(Data entries)
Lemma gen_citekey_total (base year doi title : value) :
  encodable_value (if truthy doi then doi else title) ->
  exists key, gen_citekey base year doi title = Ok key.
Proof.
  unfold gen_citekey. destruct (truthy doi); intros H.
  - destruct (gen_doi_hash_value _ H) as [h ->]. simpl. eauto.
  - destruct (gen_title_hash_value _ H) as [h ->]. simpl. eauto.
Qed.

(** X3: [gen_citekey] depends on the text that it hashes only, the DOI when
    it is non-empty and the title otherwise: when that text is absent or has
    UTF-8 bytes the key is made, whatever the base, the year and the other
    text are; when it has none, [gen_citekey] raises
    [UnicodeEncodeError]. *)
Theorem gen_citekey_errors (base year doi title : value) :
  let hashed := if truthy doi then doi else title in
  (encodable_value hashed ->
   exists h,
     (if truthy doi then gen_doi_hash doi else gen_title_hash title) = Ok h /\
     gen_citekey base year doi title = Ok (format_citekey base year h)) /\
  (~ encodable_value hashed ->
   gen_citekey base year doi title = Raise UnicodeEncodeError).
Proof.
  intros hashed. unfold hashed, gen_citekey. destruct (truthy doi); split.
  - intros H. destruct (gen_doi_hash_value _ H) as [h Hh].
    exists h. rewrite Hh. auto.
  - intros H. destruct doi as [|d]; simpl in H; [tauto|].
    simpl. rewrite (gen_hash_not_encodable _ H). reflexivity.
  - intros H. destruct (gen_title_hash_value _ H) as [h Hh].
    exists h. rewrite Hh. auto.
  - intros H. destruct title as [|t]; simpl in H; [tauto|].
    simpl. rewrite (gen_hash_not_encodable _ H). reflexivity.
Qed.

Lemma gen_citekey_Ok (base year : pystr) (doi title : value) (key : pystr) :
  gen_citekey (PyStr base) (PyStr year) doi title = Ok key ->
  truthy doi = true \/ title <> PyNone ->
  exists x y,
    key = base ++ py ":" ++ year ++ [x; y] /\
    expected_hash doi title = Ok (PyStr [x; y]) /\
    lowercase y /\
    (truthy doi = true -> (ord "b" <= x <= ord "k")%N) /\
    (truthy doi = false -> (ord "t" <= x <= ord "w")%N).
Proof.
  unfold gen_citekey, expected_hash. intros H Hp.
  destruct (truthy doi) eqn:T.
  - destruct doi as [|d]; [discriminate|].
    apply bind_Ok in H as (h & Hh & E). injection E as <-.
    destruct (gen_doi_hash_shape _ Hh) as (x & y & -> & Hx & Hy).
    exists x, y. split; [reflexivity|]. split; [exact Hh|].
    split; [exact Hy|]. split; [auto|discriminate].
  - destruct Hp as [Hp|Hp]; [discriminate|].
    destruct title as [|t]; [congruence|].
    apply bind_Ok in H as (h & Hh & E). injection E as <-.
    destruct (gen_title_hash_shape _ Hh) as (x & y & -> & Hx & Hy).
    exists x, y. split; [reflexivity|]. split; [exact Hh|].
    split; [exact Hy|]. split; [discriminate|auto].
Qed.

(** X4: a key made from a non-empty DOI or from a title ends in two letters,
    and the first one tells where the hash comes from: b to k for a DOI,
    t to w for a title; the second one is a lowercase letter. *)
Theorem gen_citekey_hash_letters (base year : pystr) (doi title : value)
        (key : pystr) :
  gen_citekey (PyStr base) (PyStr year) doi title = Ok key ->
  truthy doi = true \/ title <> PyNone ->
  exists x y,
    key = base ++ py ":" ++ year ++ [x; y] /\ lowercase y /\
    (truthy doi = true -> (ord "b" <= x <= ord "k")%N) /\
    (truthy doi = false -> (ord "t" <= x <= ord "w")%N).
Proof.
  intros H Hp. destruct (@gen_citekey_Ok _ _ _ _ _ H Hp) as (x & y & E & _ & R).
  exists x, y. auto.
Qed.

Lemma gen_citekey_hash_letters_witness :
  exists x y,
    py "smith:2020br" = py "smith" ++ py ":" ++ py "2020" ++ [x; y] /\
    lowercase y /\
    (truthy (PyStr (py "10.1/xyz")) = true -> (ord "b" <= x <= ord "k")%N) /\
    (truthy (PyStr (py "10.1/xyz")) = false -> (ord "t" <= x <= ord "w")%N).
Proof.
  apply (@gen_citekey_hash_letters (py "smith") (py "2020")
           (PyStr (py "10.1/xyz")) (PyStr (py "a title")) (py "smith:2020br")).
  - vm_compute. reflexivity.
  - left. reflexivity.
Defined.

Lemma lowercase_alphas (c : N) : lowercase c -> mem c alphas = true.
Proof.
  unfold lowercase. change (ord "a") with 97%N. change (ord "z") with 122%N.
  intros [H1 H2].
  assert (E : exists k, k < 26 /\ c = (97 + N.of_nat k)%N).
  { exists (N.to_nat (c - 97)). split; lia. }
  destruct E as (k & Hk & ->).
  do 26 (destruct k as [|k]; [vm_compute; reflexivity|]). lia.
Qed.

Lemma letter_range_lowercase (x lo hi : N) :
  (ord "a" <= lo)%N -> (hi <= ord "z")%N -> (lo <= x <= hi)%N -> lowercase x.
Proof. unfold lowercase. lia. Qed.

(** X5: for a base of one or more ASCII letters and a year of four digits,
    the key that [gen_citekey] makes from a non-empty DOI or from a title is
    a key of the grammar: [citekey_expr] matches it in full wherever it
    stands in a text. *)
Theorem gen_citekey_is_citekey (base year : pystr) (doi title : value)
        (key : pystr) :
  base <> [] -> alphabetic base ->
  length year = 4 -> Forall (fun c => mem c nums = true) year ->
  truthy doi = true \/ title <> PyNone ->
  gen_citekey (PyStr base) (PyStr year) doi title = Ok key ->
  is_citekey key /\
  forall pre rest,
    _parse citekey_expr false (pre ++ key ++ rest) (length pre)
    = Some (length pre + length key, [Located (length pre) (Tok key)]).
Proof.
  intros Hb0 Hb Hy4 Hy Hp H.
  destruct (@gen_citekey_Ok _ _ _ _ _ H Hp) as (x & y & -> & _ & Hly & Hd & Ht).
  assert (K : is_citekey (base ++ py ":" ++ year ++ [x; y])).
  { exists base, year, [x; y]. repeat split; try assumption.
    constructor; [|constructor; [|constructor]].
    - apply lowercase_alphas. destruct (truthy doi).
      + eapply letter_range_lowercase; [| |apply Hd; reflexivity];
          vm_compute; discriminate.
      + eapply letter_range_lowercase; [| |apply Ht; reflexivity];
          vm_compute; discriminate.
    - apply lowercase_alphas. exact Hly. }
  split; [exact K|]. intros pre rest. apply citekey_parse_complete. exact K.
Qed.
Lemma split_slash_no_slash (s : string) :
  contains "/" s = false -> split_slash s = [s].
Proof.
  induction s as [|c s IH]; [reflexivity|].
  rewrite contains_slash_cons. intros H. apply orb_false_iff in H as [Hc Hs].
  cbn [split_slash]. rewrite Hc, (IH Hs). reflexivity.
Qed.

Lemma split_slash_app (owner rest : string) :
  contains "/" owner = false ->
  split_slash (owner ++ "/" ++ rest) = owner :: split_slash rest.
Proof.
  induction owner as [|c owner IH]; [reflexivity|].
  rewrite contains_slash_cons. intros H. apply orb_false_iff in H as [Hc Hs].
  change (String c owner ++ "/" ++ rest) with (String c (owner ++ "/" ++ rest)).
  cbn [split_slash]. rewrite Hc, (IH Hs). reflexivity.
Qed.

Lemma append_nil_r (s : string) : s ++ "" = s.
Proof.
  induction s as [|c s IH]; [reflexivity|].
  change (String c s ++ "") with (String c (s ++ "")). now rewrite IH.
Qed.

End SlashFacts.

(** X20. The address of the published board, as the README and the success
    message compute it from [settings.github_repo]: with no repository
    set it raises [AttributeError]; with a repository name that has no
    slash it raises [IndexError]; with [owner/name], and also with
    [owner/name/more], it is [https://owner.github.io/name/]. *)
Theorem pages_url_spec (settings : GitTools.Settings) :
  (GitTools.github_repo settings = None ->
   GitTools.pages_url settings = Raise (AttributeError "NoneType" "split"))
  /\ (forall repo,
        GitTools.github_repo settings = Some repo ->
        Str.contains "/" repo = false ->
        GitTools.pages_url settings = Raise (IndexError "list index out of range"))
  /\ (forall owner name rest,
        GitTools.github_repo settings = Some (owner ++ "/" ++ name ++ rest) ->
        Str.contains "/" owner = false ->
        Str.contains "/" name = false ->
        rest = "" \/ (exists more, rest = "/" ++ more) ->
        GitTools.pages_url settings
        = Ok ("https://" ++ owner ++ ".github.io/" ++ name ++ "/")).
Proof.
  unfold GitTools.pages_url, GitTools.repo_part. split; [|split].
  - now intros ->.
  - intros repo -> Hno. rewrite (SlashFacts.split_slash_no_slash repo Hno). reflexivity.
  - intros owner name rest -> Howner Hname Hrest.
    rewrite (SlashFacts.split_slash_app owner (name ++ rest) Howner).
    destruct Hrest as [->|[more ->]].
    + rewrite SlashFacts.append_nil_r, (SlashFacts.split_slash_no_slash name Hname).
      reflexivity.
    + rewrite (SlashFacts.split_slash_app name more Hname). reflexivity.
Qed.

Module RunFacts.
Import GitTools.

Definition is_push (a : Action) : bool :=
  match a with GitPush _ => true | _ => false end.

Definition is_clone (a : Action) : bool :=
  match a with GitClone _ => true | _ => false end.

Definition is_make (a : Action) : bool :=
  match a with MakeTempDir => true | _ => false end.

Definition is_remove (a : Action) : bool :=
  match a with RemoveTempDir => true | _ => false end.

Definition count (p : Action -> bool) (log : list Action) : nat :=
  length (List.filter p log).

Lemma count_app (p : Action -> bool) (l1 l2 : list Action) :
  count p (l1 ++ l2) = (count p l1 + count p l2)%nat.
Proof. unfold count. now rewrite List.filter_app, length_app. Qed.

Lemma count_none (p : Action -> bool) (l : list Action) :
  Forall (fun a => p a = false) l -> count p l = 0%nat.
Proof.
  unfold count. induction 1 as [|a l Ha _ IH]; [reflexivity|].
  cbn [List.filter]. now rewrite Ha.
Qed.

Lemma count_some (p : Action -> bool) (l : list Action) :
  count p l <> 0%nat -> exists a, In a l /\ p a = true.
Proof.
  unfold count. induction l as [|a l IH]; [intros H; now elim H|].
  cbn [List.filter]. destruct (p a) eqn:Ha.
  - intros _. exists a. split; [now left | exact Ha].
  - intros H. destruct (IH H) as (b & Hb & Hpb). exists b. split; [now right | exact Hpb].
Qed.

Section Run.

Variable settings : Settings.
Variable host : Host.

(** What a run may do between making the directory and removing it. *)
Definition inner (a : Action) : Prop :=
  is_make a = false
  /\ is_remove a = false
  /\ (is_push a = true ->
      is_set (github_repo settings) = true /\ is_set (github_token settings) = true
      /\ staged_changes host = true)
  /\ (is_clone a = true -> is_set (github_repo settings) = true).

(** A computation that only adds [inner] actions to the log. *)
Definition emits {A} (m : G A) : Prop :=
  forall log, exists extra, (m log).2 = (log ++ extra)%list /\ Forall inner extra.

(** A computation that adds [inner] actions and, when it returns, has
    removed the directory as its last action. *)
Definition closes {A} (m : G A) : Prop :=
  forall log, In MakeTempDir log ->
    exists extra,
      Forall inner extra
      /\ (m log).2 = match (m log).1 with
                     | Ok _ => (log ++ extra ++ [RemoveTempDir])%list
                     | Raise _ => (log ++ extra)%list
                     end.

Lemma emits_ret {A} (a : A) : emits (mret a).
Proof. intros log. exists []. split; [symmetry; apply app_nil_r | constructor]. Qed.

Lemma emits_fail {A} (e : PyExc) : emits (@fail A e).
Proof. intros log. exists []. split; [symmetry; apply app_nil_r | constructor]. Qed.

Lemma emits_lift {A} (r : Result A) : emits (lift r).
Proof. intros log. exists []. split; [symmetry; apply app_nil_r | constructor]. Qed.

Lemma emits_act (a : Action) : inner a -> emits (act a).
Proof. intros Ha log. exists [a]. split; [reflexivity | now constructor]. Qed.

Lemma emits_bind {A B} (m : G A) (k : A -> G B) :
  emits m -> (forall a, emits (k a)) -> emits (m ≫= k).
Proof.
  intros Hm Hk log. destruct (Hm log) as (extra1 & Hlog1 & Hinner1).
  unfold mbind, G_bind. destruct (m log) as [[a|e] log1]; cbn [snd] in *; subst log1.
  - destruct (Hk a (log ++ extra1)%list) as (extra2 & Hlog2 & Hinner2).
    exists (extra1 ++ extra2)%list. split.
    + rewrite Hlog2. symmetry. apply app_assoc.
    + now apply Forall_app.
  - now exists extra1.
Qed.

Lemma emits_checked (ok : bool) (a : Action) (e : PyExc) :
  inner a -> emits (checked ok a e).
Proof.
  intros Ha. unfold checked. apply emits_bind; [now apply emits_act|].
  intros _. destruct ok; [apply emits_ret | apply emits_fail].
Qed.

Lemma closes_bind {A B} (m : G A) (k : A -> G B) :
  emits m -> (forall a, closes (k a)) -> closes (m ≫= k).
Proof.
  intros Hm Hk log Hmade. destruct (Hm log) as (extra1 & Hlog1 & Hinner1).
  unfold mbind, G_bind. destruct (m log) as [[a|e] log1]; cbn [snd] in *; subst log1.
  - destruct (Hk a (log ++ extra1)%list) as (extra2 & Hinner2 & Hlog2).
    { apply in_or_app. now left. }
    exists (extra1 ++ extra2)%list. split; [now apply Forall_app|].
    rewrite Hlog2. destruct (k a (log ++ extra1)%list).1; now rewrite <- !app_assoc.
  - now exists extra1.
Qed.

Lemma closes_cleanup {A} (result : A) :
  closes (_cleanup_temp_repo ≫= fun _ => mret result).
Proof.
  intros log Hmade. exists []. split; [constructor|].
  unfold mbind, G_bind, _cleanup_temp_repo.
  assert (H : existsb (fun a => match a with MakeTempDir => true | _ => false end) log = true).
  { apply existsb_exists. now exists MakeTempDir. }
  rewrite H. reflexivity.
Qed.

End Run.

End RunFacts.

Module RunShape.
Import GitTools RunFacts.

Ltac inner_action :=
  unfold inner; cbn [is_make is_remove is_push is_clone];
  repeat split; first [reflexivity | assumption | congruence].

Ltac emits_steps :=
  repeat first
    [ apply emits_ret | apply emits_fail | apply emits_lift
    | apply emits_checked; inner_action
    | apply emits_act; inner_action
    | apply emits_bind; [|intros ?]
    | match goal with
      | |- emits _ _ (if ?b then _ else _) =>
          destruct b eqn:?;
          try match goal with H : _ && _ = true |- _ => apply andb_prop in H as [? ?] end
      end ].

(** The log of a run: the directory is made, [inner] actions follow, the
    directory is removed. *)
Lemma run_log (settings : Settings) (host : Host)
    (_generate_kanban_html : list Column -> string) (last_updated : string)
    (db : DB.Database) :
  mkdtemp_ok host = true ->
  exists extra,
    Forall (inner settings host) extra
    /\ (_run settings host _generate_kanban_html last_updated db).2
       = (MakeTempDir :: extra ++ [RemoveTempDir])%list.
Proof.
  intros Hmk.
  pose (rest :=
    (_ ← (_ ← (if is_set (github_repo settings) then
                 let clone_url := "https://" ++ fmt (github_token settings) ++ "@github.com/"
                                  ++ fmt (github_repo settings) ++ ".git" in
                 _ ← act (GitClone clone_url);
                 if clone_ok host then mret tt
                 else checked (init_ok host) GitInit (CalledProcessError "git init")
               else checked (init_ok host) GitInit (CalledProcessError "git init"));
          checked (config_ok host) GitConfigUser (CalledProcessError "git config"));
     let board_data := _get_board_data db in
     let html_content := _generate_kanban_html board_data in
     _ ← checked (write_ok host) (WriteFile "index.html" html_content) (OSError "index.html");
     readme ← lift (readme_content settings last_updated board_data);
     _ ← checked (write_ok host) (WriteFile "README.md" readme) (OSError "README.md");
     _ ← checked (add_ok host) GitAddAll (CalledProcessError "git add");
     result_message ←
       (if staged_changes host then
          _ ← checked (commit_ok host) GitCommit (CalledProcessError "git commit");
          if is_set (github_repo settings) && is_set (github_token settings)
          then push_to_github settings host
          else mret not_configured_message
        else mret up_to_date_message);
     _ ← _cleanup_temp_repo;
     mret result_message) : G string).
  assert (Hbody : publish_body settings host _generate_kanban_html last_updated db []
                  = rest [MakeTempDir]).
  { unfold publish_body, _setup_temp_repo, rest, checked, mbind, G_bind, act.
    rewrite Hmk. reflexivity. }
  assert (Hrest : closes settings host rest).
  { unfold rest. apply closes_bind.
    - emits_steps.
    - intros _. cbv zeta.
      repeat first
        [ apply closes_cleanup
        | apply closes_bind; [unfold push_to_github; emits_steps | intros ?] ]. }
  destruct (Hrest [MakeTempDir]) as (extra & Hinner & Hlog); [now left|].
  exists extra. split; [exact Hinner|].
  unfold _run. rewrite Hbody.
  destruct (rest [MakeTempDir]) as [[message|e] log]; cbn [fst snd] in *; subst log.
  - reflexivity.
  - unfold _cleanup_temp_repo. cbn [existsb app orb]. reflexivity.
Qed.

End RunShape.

*What to work on*
Please copy, exactly and with nothing else, the lines above beginning at the line that has "rewrite Hlog2. destruct" and ending with the line that has "repeat split; first".

*The completed task*
    rewrite Hlog2. destruct (k a (log ++ extra1)%list).1; now rewrite <- !app_assoc.
  - now exists extra1.
Qed.

Lemma closes_cleanup {A} (result : A) :
  closes (_cleanup_temp_repo ≫= fun _ => mret result).
Proof.
  intros log Hmade. exists []. split; [constructor|].
  unfold mbind, G_bind, _cleanup_temp_repo.
  assert (H : existsb (fun a => match a with MakeTempDir => true | _ => false end) log = true).
  { apply existsb_exists. now exists MakeTempDir. }
  rewrite H. reflexivity.
Qed.

End Run.

End RunFacts.

Module RunShape.
Import GitTools RunFacts.

Ltac inner_action :=
  unfold inner; cbn [is_make is_remove is_push is_clone];
  repeat split; first [reflexivity | assumption | congruence].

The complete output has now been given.